Suspicious of these answers and the defendant's "nervous" demeanor, Inspector Haywood called over a secondary inspector. The secondary inspector, James X. Beckerleg, took the defendant from the primary inspection line at the Departure Control Gate to the secondary inspection area near the Foreign Arrivals border checkpoint (through which the defendant had been admitted as a United States citizen only hours earlier). (See Aug. 30, 2001 Hr'g Tr. (excerpt) at 5 (testimony of James X. Beckerleg).) To Inspector Beckerleg, the defendant's New York birth certificate appeared to be a "good document," but he had never seen the kind of nongovernmental New York photo ID that she had presented to Haywood. Inspector Beckerleg asked a series of questions similar to those asked by Inspector Haywood. At the same time, he ran a background check on Katisha Kenya Norris on the FBI's National Crime and Information Center database and the INS's immigration database, which turned up nothing under that name.
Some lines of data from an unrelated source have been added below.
Lemma on_simple_keeps {A} (rd : reader SimpleValueReader A) : keeps_state (on_simple rd).
Proof. intros d inp. unfold on_simple. by destruct (rd _ _) as [[??]?]. Qed.
Lemma ReadString_keeps : keeps_state ReadString.
Proof. intros d inp. unfold ReadString. by destruct (ReadBuf _ _) as [[?[??]]?]. Qed.
Lemma ReadRaw_keeps : keeps_state ReadRaw.
Proof. intros d inp. unfold ReadRaw. by destruct (ReadBuf _ _) as [[?[??]]?]. Qed.
Lemma read_byte_keeps : keeps_state read_byte.
Proof. by intros d [|b inp]. Qed.

Section Members.
Context (P : WDImpl -> Prop) (HP : stable P).

Lemma on_simple_chunkable {A} (rd : reader SimpleValueReader A) :
  chunkable (fun _ => True) rd -> chunkable P (on_simple rd).
Proof using HP.
  intros Hc d a Hd. unfold on_simple. specialize (Hc (m_simpleReader d) a I).
  destruct (rd (m_simpleReader d) a) as [[[v|] s] r].
  - destruct Hc as [_ Hc]. split; [by apply HP|]. intros b. by rewrite Hc.
  - destruct Hc as (_ & -> & Hc). split_and!; [by apply HP|done|].
    intros b Hb. by rewrite Hc.
Qed.

Lemma on_simple_progress {A} (rd : reader SimpleValueReader A) :
  progress (fun _ => True) rd -> progress P (on_simple rd).
Proof.
  intros Hp d a v d' r Hd. unfold on_simple.
  destruct (rd (m_simpleReader d) a) as [[[w|] s] q] eqn:E; intros ?; simplify_eq.
  by apply (Hp (m_simpleReader d) a v s r).
Qed.

Lemma string_buf_ok d : P d -> buf_ok (m_ulebReader d, m_stringReader d).
Proof using HP. intros Hd. apply (st_core P HP) in Hd. split; apply Hd. Qed.
Lemma raw_buf_ok d : P d -> buf_ok (m_ulebReader d, m_rawReader d).
Proof using HP. intros Hd. apply (st_core P HP) in Hd. split; apply Hd. Qed.

Lemma ReadString_chunkable : chunkable P ReadString.
Proof using HP.
  intros d a Hd. unfold ReadString.
  pose proof (ReadBuf_chunkable _ a (string_buf_ok d Hd)) as Hc.
  destruct (ReadBuf _ a) as [[[v|] [ul lr]] r]; simpl.
  - destruct Hc as [? Hc]. split; [by apply HP|]. intros b. by rewrite Hc.
  - destruct Hc as (? & -> & Hc). split_and!; [by apply HP|done|].
    intros b Hb. rewrite Hc by done. by destruct (ReadBuf _ b) as [[?[??]]?].
Qed.

Lemma ReadRaw_chunkable : chunkable P ReadRaw.
Proof using HP.
  intros d a Hd. unfold ReadRaw.
  pose proof (ReadBuf_chunkable _ a (raw_buf_ok d Hd)) as Hc.
  destruct (ReadBuf _ a) as [[[v|] [ul lr]] r]; simpl.
  - destruct Hc as [? Hc]. split; [by apply HP|]. intros b. by rewrite Hc.
  - destruct Hc as (? & -> & Hc). split_and!; [by apply HP|done|].
    intros b Hb. rewrite Hc by done. by destruct (ReadBuf _ b) as [[?[??]]?].
Qed.

Lemma ReadString_progress : progress P ReadString.
Proof using HP.
  intros d a v d' r Hd. unfold ReadString.
  destruct (ReadBuf _ a) as [[[w|] [ul lr]] q] eqn:E; intros ?; simplify_eq.
  eapply ReadBuf_progress; [|exact E]. by apply string_buf_ok.
Qed.

Lemma ReadRaw_progress : progress P ReadRaw.
Proof using HP.
  intros d a v d' r Hd. unfold ReadRaw.
  destruct (ReadBuf _ a) as [[[w|] [ul lr]] q] eqn:E; intros ?; simplify_eq.
  eapply ReadBuf_progress; [|exact E]. by apply raw_buf_ok.
Qed.

Lemma Read16_chunkable : chunkable P (on_simple Read16).
Proof using HP. apply on_simple_chunkable, chunkable_rmap, ReadSimple_chunkable. Qed.
Lemma Read32_chunkable : chunkable P (on_simple Read32).
Proof using HP. apply on_simple_chunkable, chunkable_rmap, ReadSimple_chunkable. Qed.
Lemma ReadDouble_chunkable : chunkable P (on_simple ReadDouble).
Proof using HP. apply on_simple_chunkable, ReadSimple_chunkable. Qed.
Lemma Read16_progress : progress P (on_simple Read16).
Proof. apply on_simple_progress, progress_rmap, ReadSimple_progress. Qed.
Lemma Read32_progress : progress P (on_simple Read32).
Proof. apply on_simple_progress, progress_rmap, ReadSimple_progress. Qed.
Lemma ReadDouble_progress : progress P (on_simple ReadDouble).
Proof. apply on_simple_progress, ReadSimple_progress. Qed.
End Members.

#[export] Hint Resolve core_ok_stable value_ok_stable decoder_ok_stable
  on_simple_keeps ReadString_keeps ReadRaw_keeps read_byte_keeps
  ReadString_chunkable ReadRaw_chunkable Read16_chunkable Read32_chunkable
  ReadDouble_chunkable read_byte_chunkable chunkable_rmap
  ReadString_progress ReadRaw_progress Read16_progress Read32_progress
  ReadDouble_progress read_byte_progress progress_rmap : nt3.

(** ** Reading a value *)

(** A reader that leaves the value reader alone. *)
Definition keeps_value {A} (rd : reader WDImpl A) : Prop :=
  forall d inp, m_valueReader (rd d inp).1.2 = m_valueReader d.

Lemma on_simple_keeps_value {A} (rd : reader SimpleValueReader A) :
  keeps_value (on_simple rd).
Proof. intros d inp. unfold on_simple. by destruct (rd _ _) as [[??]?]. Qed.
Lemma ReadString_keeps_value : keeps_value ReadString.
Proof. intros d inp. unfold ReadString. by destruct (ReadBuf _ _) as [[?[??]]?]. Qed.
Lemma ReadRaw_keeps_value : keeps_value ReadRaw.
Proof. intros d inp. unfold ReadRaw. by destruct (ReadBuf _ _) as [[?[??]]?]. Qed.
Lemma read_byte_keeps_value : keeps_value read_byte.
Proof. by intros d [|b inp]. Qed.
Lemma rmap_keeps_value {A B} (f : A -> B) rd : keeps_value rd -> keeps_value (rmap f rd).
Proof.
  intros Hk d inp. specialize (Hk d inp). unfold rmap.
  by destruct (rd d inp) as [[??]?].
Qed.
Lemma rmap_keeps_state {A B} (f : A -> B) rd : keeps_state rd -> keeps_state (rmap f rd).
Proof.
  intros Hk d inp. specialize (Hk d inp). unfold rmap.
  by destruct (rd d inp) as [[??]?].
Qed.
#[export] Hint Resolve on_simple_keeps_value ReadString_keeps_value
  ReadRaw_keeps_value read_byte_keeps_value rmap_keeps_value rmap_keeps_state : nt3.

(** What a turn of the loop of [ReadValue] may do. *)
Definition same_frame (d d' : WDImpl) : Prop :=
  m_state d' = m_state d /\ vr_type (m_valueReader d') = vr_type (m_valueReader d).

Definition turn_chunk (T : WDImpl -> bytes -> turn) (d : WDImpl) (a : bytes) : Prop :=
  match T d a with
  | Return o d' r =>
      is_Some o /\ value_ok d' /\ m_state d' = m_state d /\ (length r <= length a)%nat /\
      forall b, T d (a ++ b) = Return o d' (r ++ b)
  | Break d' r =>
      value_ok d' /\ same_frame d d' /\ (length r < length a)%nat /\
      ((forall b, T d (a ++ b) = Break d' (r ++ b)) \/
       (r = [] /\ forall b, b <> [] -> T d (a ++ b) = T d' b))
  end.

Section Value.
Context (Now : nat -> Z).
Concluding that the nongovernmental picture ID was fake, Inspector Beckerleg then read the defendant her Miranda rights on the belief that she had made a false claim to U.S. citizenship. The defendant waived her rights and admitted to Beckerleg that she is a citizen of Guyana and that her true name is Camille Pollard ["Pollard"]. She was charged with violating 18 U.S.C. § 911 ("Whoever falsely and willfully represents h[er]self to be a citizen of the United States shall be fined under this title or imprisoned not more than three years, or both.").

Pollard moved to suppress her statement made to Inspector Beckerleg on the ground that it was either involuntary or the product of an invalid waiver of her Miranda rights. At a hearing held August 30, 2001, and after it became clear that Pollard's statement was the voluntary product of a valid waiver of her Miranda rights, Pollard raised the additional grounds that her statement should be suppressed because it was obtained as the result of an unconstitutional seizure under the Fourth...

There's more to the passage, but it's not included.